The effect of knowing your growth ceiling is similar than having a Startup Death Clock. Knowing the date when your money is going to run out is a brilliant motivator.

Likewise, knowing when your business is going to plateau will motivate you to act in advance. The actions that you need to take to break through the ceiling don’t produce results overnight.

Especially improving churn often takes time. The seeds of the churn are sown when you acquire a customer. Sometimes the actions needed to improve churn are almost mini-pivots, like moving your focus from consumers to businesses. But just imagine how long it will take before that type of change is visible in the actual churn figures!


Growth ceiling is the most revenue/customers that your SaaS can achieve with its current dynamics.

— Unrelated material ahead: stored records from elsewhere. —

(** What the two swap conditions give. *)
Lemma swap_near_movable i : swap_near program fp is_anchor size i = true ->
  (i + 2 < size)%nat /\ movable fp fixed (i + 1) (i + 2).
Proof.
  unfold swap_near, movable. intros H. split_tests. split; [lia|]. by split_and!; [|congruence..].
Qed.
Lemma swap_far_movable i : swap_far program fp is_anchor size i = true ->
  (i + 3 < size)%nat /\ movable fp fixed (i + 1) (i + 3) /\ movable fp fixed (i + 2) (i + 3).
Proof.
  unfold swap_far, movable. intros H. split_tests. split; [lia|]. by split_and!; try congruence.
Qed.

Lemma schedule_from_ok fuel i budget : (size - i <= fuel)%nat ->
  exists l, schedule_from program fp is_anchor size fuel i budget = Done l /\
    l ≡ₚ seq i (size - i) /\ StronglySorted (may_precede (movable fp fixed)) l.
Proof.
  revert i budget. induction fuel as [|fuel IH]; intros i budget Hf; cbn [schedule_from];
    (destruct (Nat.ltb_spec i size) as [Hi|Hi];
      [|exists []; replace (size - i)%nat with 0%nat by lia; by split_and!; [| |constructor]]); [lia|].
  assert (Hone : exists l, (rest ← schedule_from program fp is_anchor size fuel (i + 1) budget; Done (i :: rest))
      = Done l /\ l ≡ₚ seq i (size - i) /\ StronglySorted (may_precede (movable fp fixed)) l).
  { destruct (IH (i + 1)%nat budget ltac:(lia)) as (l & -> & Hp & Hs). exists (i :: l). split; [done|].
    replace (size - i)%nat with (S (size - (i + 1))) by lia. cbn [seq]. rewrite Nat.add_1_r in Hp.
    split; [by rewrite Nat.add_1_r, Hp|]. apply sorted_cons; [|done]. apply (seq_above _ _ _ _ Hp). lia. }
  destruct (is_barrier (fp !!! i)); [done|].
  destruct (swap_near program fp is_anchor size i && negb (budget =? 0)) eqn:Hn.
  { clear Hone. apply andb_true_iff in Hn as [Hn _]. apply swap_near_movable in Hn as [Hlt Hm].
    destruct (IH (i + 3)%nat (spend budget) ltac:(lia)) as (l & -> & Hp & Hs). eexists. split; [reflexivity|].
    pose proof (fun x => seq_above l _ _ x Hp) as Hab. split.
    - replace (size - i)%nat with (S (S (S (size - (i + 3))))) by lia. cbn [seq]. rewrite Hp.
      replace (S i) with (i + 1)%nat by lia. replace (S (i + 1)) with (i + 2)%nat by lia.
      replace (S (i + 2)) with (i + 3)%nat by lia. by apply Permutation_skip, Permutation_swap.
    - apply sorted_cons; [repeat constructor; try lia; apply Hab; lia|].
      constructor; [apply sorted_cons; [apply Hab; lia|done]|].
      constructor; [by right|]. eapply list.Forall_impl; [apply (Hab (i + 2)%nat); lia|]. by left. }
  destruct (swap_far program fp is_anchor size i && negb (budget =? 0)) eqn:Hn'; [|done]. clear Hone Hn.
  apply andb_true_iff in Hn' as [Hn _]. apply swap_far_movable in Hn as (Hlt & Hm1 & Hm2).
  destruct (IH (i + 4)%nat (spend budget) ltac:(lia)) as (l & -> & Hp & Hs). eexists. split; [reflexivity|].
  pose proof (fun x => seq_above l _ _ x Hp) as Hab. split.
  - replace (size - i)%nat with (S (S (S (S (size - (i + 4)))))) by lia. cbn [seq]. rewrite Hp.
    replace (S i) with (i + 1)%nat by lia. replace (S (i + 1)) with (i + 2)%nat by lia.
    replace (S (i + 2)) with (i + 3)%nat by lia. replace (S (i + 3)) with (i + 4)%nat by lia.
    apply Permutation_skip.
    change (seq (i + 4) (size - (i + 4))) with ([] ++ seq (i + 4) (size - (i + 4))).
    apply (Permutation_middle [(i + 1)%nat; (i + 2)%nat]).
  - apply sorted_cons; [repeat constructor; try lia; apply Hab; lia|].
    constructor; [apply sorted_cons; [constructor; [lia|apply Hab; lia]|apply sorted_cons; [apply Hab; lia|done]]|].
    constructor; [by right|]. constructor; [by right|].
    eapply list.Forall_impl; [apply (Hab (i + 3)%nat); lia|]. by left.
Qed.
End swap_safe.

(** The adjacent-swap scheduler, for the anchors it computes. *)
Lemma scheduleProgram_safe swaps program size :
  exists order, scheduleProgram swaps program size = Done order /\
    safe_order (footprints program size)
      (fun k => mark_anchors program (footprints program size) size (replicate size false) !!! k = true) size order.
Proof.
  unfold scheduleProgram. set (fp := footprints program size).
  set (marks := mark_anchors program fp size (replicate size false)).
  destruct (schedule_from_ok program fp marks size size 0 swaps) as (l & E & Hp & Hs); [lia|].
  rewrite Nat.sub_0_r in Hp. by exists l.
Qed.

(** ** The dependence-graph scheduler never reorders *)

(** Distinct numbers below [n], each at most as far left as its value: the identity. *)
Lemma rising_identity (l : list nat) n :
  length l = n -> NoDup l -> (forall p x, l !! p = Some x -> (p <= x < n)%nat) -> l = seq 0 n.
Proof.
  revert n. induction l as [|x l IH] using rev_ind; intros n Hl Hnd Hge; [by subst n|].
  rewrite length_app in Hl. cbn in Hl. destruct n as [|n]; [lia|].
  assert (x = n) as ->.
  { specialize (Hge (length l) x). rewrite lookup_app_r, Nat.sub_diag in Hge by lia. specialize (Hge eq_refl). lia. }
  rewrite seq_S, <- (IH n); [done|lia|by apply list.NoDup_app in Hnd as [? _]|].
  intros p y Hy. specialize (Hge p y (lookup_app_l_Some _ _ _ _ Hy)).
  apply list.NoDup_app in Hnd as (_ & Hnd & _). specialize (Hnd y (list_elem_of_lookup_2 _ _ _ Hy)).
  rewrite list_elem_of_singleton in Hnd. lia.
Qed.

Section dag_identity.
Context (fp : list InstrFootprint) (is_anchor is_fixed src_eq_dsts : list bool) (size : nat).

(** After [slot] slots. *)
Record dag_inv (slot : nat) (st : dag_state) : Prop := mkDagInv {
  di_length : length (order st) = slot;
  di_emitted : length (emitted st) = size;
  di_marked : forall k, k ∈ order st -> emitted st !! k = Some true;
  di_nodup : NoDup (order st);
  di_rising : forall p x, order st !! p = Some x -> (p <= x < size)%nat;
}.

Lemma find_filler_ready fuel st slot anchor j c :
  find_filler fp is_anchor is_fixed src_eq_dsts size fuel st slot anchor j = Some c ->
  ready st c = true /\ (j <= c < size)%nat.
Proof.
  revert j. induction fuel as [|fuel IH]; intros j; cbn [find_filler]; [done|].
  destruct ((j <? size)%nat && negb (is_fixed !!! j)) eqn:Hj; [|done]. split_tests.
  destruct (ready st j) eqn:Hr; cbn [negb orb]; [|intros [? ?]%IH; split; [done|lia]].
  destruct (src_eq_dsts !!! j || is_anchor !!! j); [intros [? ?]%IH; split; [done|lia]|].
  destruct (crosses is_fixed src_eq_dsts st slot j); [done|].
  destruct (pair_safe fp st slot anchor j); cbn [negb]; [intros [= <-]; split; [done|lia]|].
  intros [? ?]%IH. split; [done|lia].
Qed.

Lemma find_ready_ready fuel st j c :
  find_ready is_fixed src_eq_dsts size fuel st j = Some c -> ready st c = true /\ (j <= c < size)%nat.
Proof.
  revert j. induction fuel as [|fuel IH]; intros j; cbn [find_ready]; [done|].
  destruct ((j <? size)%nat && negb (is_fixed !!! j)) eqn:Hj; [|done]. split_tests.
  destruct (ready st j && negb (src_eq_dsts !!! j)) eqn:Hr; [|intros [? ?]%IH; split; [done|lia]].
  intros [= <-]. split_tests. split; [done|lia].
Qed.

Lemma commit_inv slot st c b :
  dag_inv slot st -> ready st c = true -> (slot <= c < size)%nat ->
  dag_inv (S slot) (commit fp is_anchor size st c b).
Proof.
  intros [Hl He Hm Hn Hr] Hc Hs. unfold ready in Hc. split_tests.
  assert (Hnew : c ∉ order st).
  { intros Hin%Hm. apply list_lookup_total_correct in Hin. congruence. }
  constructor; cbn [commit order emitted].
  - rewrite length_app. cbn. lia.
  - by rewrite length_insert.
  - intros k [Hk|Hk]%elem_of_app.
    + rewrite list_lookup_insert_ne by (intros ->; done). by apply Hm.
    + apply list_elem_of_singleton in Hk as ->. apply list_lookup_insert_eq. lia.
  - apply list.NoDup_app. split; [done|]. split; [|apply NoDup_singleton].
    intros x Hx Hxc. apply list_elem_of_singleton in Hxc as ->. done.
  - intros p x [Hp|[Hp Hx]]%lookup_app_Some; [by apply Hr|].
    apply list_lookup_singleton_Some in Hx as [? <-]. lia.
Qed.

Lemma dag_slot_inv slot st st' :
  (slot < size)%nat -> dag_inv slot st ->
  dag_slot fp is_anchor is_fixed src_eq_dsts size st slot = Some st' -> dag_inv (S slot) st'.
Proof.
  intros Hs Hinv. unfold dag_slot.
  match goal with |- context [match active_anchor st with Some _ => _ | None => _ end] =>
    set (filler := match active_anchor st with Some _ => _ | None => _ end) end.
  assert (Hf : forall j, filler = Some j -> ready st j = true /\ (slot <= j < size)%nat).
  { unfold filler. intros j. destruct (active_anchor st); [|done].
    destruct (_ && _); [|done]. intros [? ?]%find_filler_ready. split; [done|lia]. }
  intros E. apply bind_Some in E as (c & Ec & E).
  assert (Hc : ready st c = true /\ (slot <= c < size)%nat).
  { revert Ec. destruct filler as [j|]; [destruct (Hf j eq_refl) as [-> ?]; intros [= <-]; by apply Hf|].
    destruct (ready st slot) eqn:Er; [intros [= <-]; split; [done|lia]|].
    intros [? ?]%find_ready_ready. done. }
  destruct Hc as [Hr Hc]. destruct filler; [destruct (negb _); [|done]|];
    injection E as <-; by apply commit_inv.
Qed.

Lemma dag_order_identity swaps : dag_order fp is_anchor is_fixed src_eq_dsts size swaps = seq 0 size.
Proof.
  unfold dag_order. destruct (swaps =? 0); [done|].
  assert (Hall : forall n slot st st', (slot + n = size)%nat -> dag_inv slot st ->
    dag_slots fp is_anchor is_fixed src_eq_dsts size st (seq slot n) = Some st' -> dag_inv size st').
  { induction n as [|n IH]; intros slot st st' Hs Hi; cbn [seq dag_slots].
    - intros [= <-]. by replace size with slot by lia.
    - intros E. apply bind_Some in E as (st1 & E1 & E). eapply (IH (S slot)); [lia| |exact E].
      by apply (dag_slot_inv slot st); [lia|..]. }
  match goal with |- context [dag_slots _ _ _ _ _ ?s0 _] => set (st0 := s0) end.
  destruct (dag_slots _ _ _ _ _ st0 _) as [st|] eqn:E; [|done].
  destruct (Hall size 0%nat st0 st eq_refl) as [Hl _ _ Hn Hr]; [|exact E|by apply rising_identity].
  constructor; cbn; [done|apply length_replicate| |constructor|]; intros; [by apply elem_of_nil in H|].
  by rewrite lookup_nil in H.
Qed.
End dag_identity.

You can calculate the maximum number of customers by dividing the number of new customers by your churn rate percentage.

After that, you can easily calculate your maximum revenue by multiplying the maximum number of customers with the average revenue per user (ARPU).

To get more reliable results, you should use long-time averages (or annual values), but in principle you can pick any time-frame. Just make sure you use stable figures and have the same time-frame for both new customers and churn rate.

I’m using monthly values in the following example.

If you acquire 20 new customers each month and your monthly customer churn rate is 10%, your customer base is not going to grow to over 200 customers. Not unless you improve your metrics.

And if the average revenue per user is $27, then those 200 customers will end up paying you $5,400 per month.


You’ll do that by improving your business and the actual actions depend on your situation.

Of course, there are only three factors here:

  1. Customers you acquire

  2. Customers you lose

  3. Money you get from a single customer

If you can budge any of them, your growth ceiling will shift higher.

You can get more details and ideas from Joel’s superb growth ceiling article Driving SaaS Growth Through The Customer Lifecycle.

While using SaaS Compass I’ve seen how business dynamics change when the figures pass certain tipping points, so I definitely believe in the growth phases thinking that Joel presents in that article. It’s just sometimes hard to see in which phase you are in. But the more we use metrics like growth ceiling, the easier it will be to know which levers you need to pull to get more money.